His knees buckled as the reflection delivered a gut-punch of soul force. He staggered, barely blocking the follow-up strike. His blade wavered in his grip.
“You think killing the monster makes you free?” the reflection hissed. “You are the monster. You always were.”
Asher fell to one knee, blade dug into the sand, breath ragged.
But then… he looked up.
And smiled.
“You’re right,” he said. “I was a monster.”
The reflection blinked, confused.
Asher stood slowly. His blade no longer trembled. His soul flared—brilliant and defiant.
“But I chose to become something else. Not because I forgot you… but because I forgave you.”
His aura exploded outward—silver, astral, resolute. The reflection raised its blade—but hesitated. For the first time, hesitated.
And that was enough.
Asher dashed forward, soul blade gleaming. He didn’t roar. He didn’t scream. He moved like stillness given form—serene and unstoppable.

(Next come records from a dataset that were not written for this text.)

Lemma onChunk_between text p st : Between text st ->
  exists st', onChunk fn stops (mkChunk p false) st = (st', None) /\ Between (text ++ p) st'.
Proof.
  intros [H1 H2 H3 H4 H5]. unfold onChunk. cbn [c_Response Done]. pose proof (maxStopLen_nonneg stops).
  pose proof (len_nonneg (buffer st)).
  destruct (Z.eqb_spec M 0) as [E0|N0].
  { rewrite emit_ok. eexists. split; [done|]. destruct (calls_snoc (calls st) p) as [Hc1 Hc2].
    assert (buffer st = []) as Eb by (destruct (buffer st); [done|rewrite len_cons in H3; len_lia]).
    split; cbn [cleaned buffer calls]; rewrite ?Eb, ?app_nil_r, ?Hc1, ?H2; auto.
    by rewrite <-H1, Eb, app_nil_r. }
  destruct (Z.leb_spec (len (buffer st ++ p)) M) as [Hle|Hgt].
  - eexists. split; [done|]. split; cbn [set_buffer cleaned buffer calls]; try done.
    + by rewrite app_assoc, H1.
    + intros Hne. specialize (H4 Hne). rewrite len_app in *. pose proof (len_nonneg p). lia.
  - rewrite emit_ok. eexists. split; [done|].
    set (n := Z.to_nat (len (buffer st ++ p) - M)). set (buf := buffer st ++ p) in *.
    destruct (calls_snoc (calls st) (take n buf)) as [Hc1 Hc2].
    assert (len (drop n buf) = M) as Hd by (rewrite len_drop; subst n; lia).
    split; cbn [set_buffer cleaned buffer calls]; rewrite ?Hc1, ?H2; auto; [|lia].
    rewrite <-app_assoc, take_drop. subst buf. by rewrite app_assoc, H1.
Qed.

Lemma drive_between ps chunks r text st : Between text st ->
  exists st', drive fn stops (replay (map (fun p => mkChunk p false) ps ++ chunks) r) st =
                drive fn stops (replay chunks r) st' /\ Between (text ++ concat ps) st'.
Proof.
  revert text st. induction ps as [|p ps IH]; intros text st HB.
  { exists st. by rewrite app_nil_r. }
  destruct (onChunk_between text p st HB) as (st1 & E1 & HB1).
  destruct (IH (text ++ p) st1 HB1) as (st2 & E2 & HB2). exists st2. cbn [map app replay drive concat].
  rewrite E1, E2. split; [done|]. by rewrite app_assoc.
Qed.

(** What the callback is given in all: everything but the last bytes as it is,
    and those without the stop tokens they end in. *)
Lemma stream_text ps last r :
  let '(st, r', err) := finishStream fn stops (drive fn stops (replay (pieces ps last) r) stream0) in
  err = None /\ Response r' = concat (calls st) /\ Tokens r' = Tokens r /\
  Forall (fun t => t <> []) (calls st) /\
  exists a b, concat ps ++ last = a ++ b /\ Response r' = a ++ stripStopTokens b stops /\
    (a = [] \/ M <= len b).
Proof.
  assert (Between [] stream0) as HB0.
  { split; try done. cbn [stream0 buffer]. change (len (@nil byte)) with 0. apply maxStopLen_nonneg. }
  destruct (drive_between ps [mkChunk last true] r [] stream0 HB0) as (st & E & [H1 H2 H3 H4 H5]).
  unfold pieces. rewrite E. cbn [replay drive app] in *. clear E HB0.
  unfold onChunk. cbn [c_Response Done]. destruct (Z.eqb_spec M 0) as [E0|N0].
  - rewrite emit_ok. cbn [drive finishStream Response calls cleaned Tokens].
    destruct (calls_snoc (calls st) last) as [Hc1 Hc2]. rewrite Hc1, H2. split_and!; auto.
    exists (cleaned st ++ last), []. rewrite app_nil_r. split_and!; [|by rewrite strip_clean, app_nil_r by by apply no_stops_clean|right; rewrite E0; done].
    rewrite <-H1. pose proof (len_nonneg (buffer st)).
    assert (buffer st = []) as -> by (destruct (buffer st); [done|rewrite len_cons in H3; len_lia]). by rewrite app_nil_r.
  - destruct (is_nil (buffer st ++ last)) eqn:En.
    + apply bool_decide_eq_true, app_nil in En as [Eb ->]. cbn [drive finishStream Response calls cleaned Tokens].
      split_and!; auto. exists (cleaned st), []. rewrite <-H1, Eb, !app_nil_r. split_and!; [done|done|].
      destruct (decide (cleaned st = [])) as [|Hne]; [by left|]. right. rewrite <-(H4 Hne), Eb. done.
    + rewrite emit_ok. cbn [drive finishStream Response calls cleaned Tokens set_buffer].
      destruct (calls_snoc (calls st) (stripStopTokens (buffer st ++ last) stops)) as [Hc1 Hc2].
      rewrite Hc1, H2. split_and!; auto. exists (cleaned st), (buffer st ++ last).
      rewrite <-H1, app_assoc. split_and!; [done|done|]. destruct (decide (cleaned st = [])) as [|Hne]; [by left|].
      right. rewrite len_app, (H4 Hne). pose proof (len_nonneg last). lia.
Qed.
End streaming.

(** ** Stripping a text and stripping its end *)

Section window.
Context (stops : list bytes).
Notation strip c := (stripStopTokens c stops).

Lemma suffix_unique {A} (s t c : list A) : s `suffix_of` c -> t `suffix_of` c -> length s = length t -> s = t.
Proof. intros [k ->] [k' E] Hl. apply app_inj_2 in E; [by destruct E|done]. Qed.

Lemma suffix_shorter {A} (s a b : list A) : s `suffix_of` a ++ b -> (length s <= length b)%nat -> s `suffix_of` b.
Proof.
  intros [k E] Hl. exists (drop (length a) k). assert (length k + length s = length a + length b)%nat as El
    by (rewrite <-!length_app; by rewrite E).
  rewrite <-(drop_app_length a b), E. by rewrite drop_app_le by lia.
Qed.

(** A stop token the end is long enough for is found there too. *)
Lemma tail_of_window a b :
  (length (tail_of stops (a ++ b)) <= length b)%nat -> tail_of stops b = tail_of stops (a ++ b).
Proof.
  intros Hl. destruct (tail_of_spec stops (a ++ b)) as [F1 F2], (tail_of_spec stops b) as [B1 B2].
  destruct (decide (tail_of stops (a ++ b) = [])) as [E|Hne].
  - rewrite E. apply tail_of_clean. apply tail_of_clean in E. eapply clean_suffix; [|exact E]. by exists a.
  - destruct (F1 Hne) as [Hs Hin]. pose proof (suffix_shorter _ _ _ Hs Hl) as Hsb.
    pose proof (B2 _ Hin Hne Hsb) as Hge.
    assert (tail_of stops b <> []) as Hneb by (intros E; rewrite E in Hge; by destruct (tail_of stops (a ++ b)); simpl in *; [|lia]).
    destruct (B1 Hneb) as [Hsb' Hinb].
    assert (tail_of stops b `suffix_of` a ++ b) as Hsa by (etrans; [exact Hsb'|by exists a]).
    pose proof (F2 _ Hinb Hneb Hsa). apply (suffix_unique _ _ (a ++ b)); [done|done|lia].
Qed.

Their blades met once more.
Asher slipped inside the defense, twisted—and struck.
A clean, deep cut through the chest.
The reflection froze, eyes wide. His sword fell from his hand, clattering soundlessly against the sand.
“You were never my enemy,” Asher whispered, pressing a hand gently to the fading figure’s shoulder. “You were my pain. And I’ve carried you long enough.”
Light erupted from the reflection’s chest, unraveling him like a dying star. No scream. No resistance. Just peace.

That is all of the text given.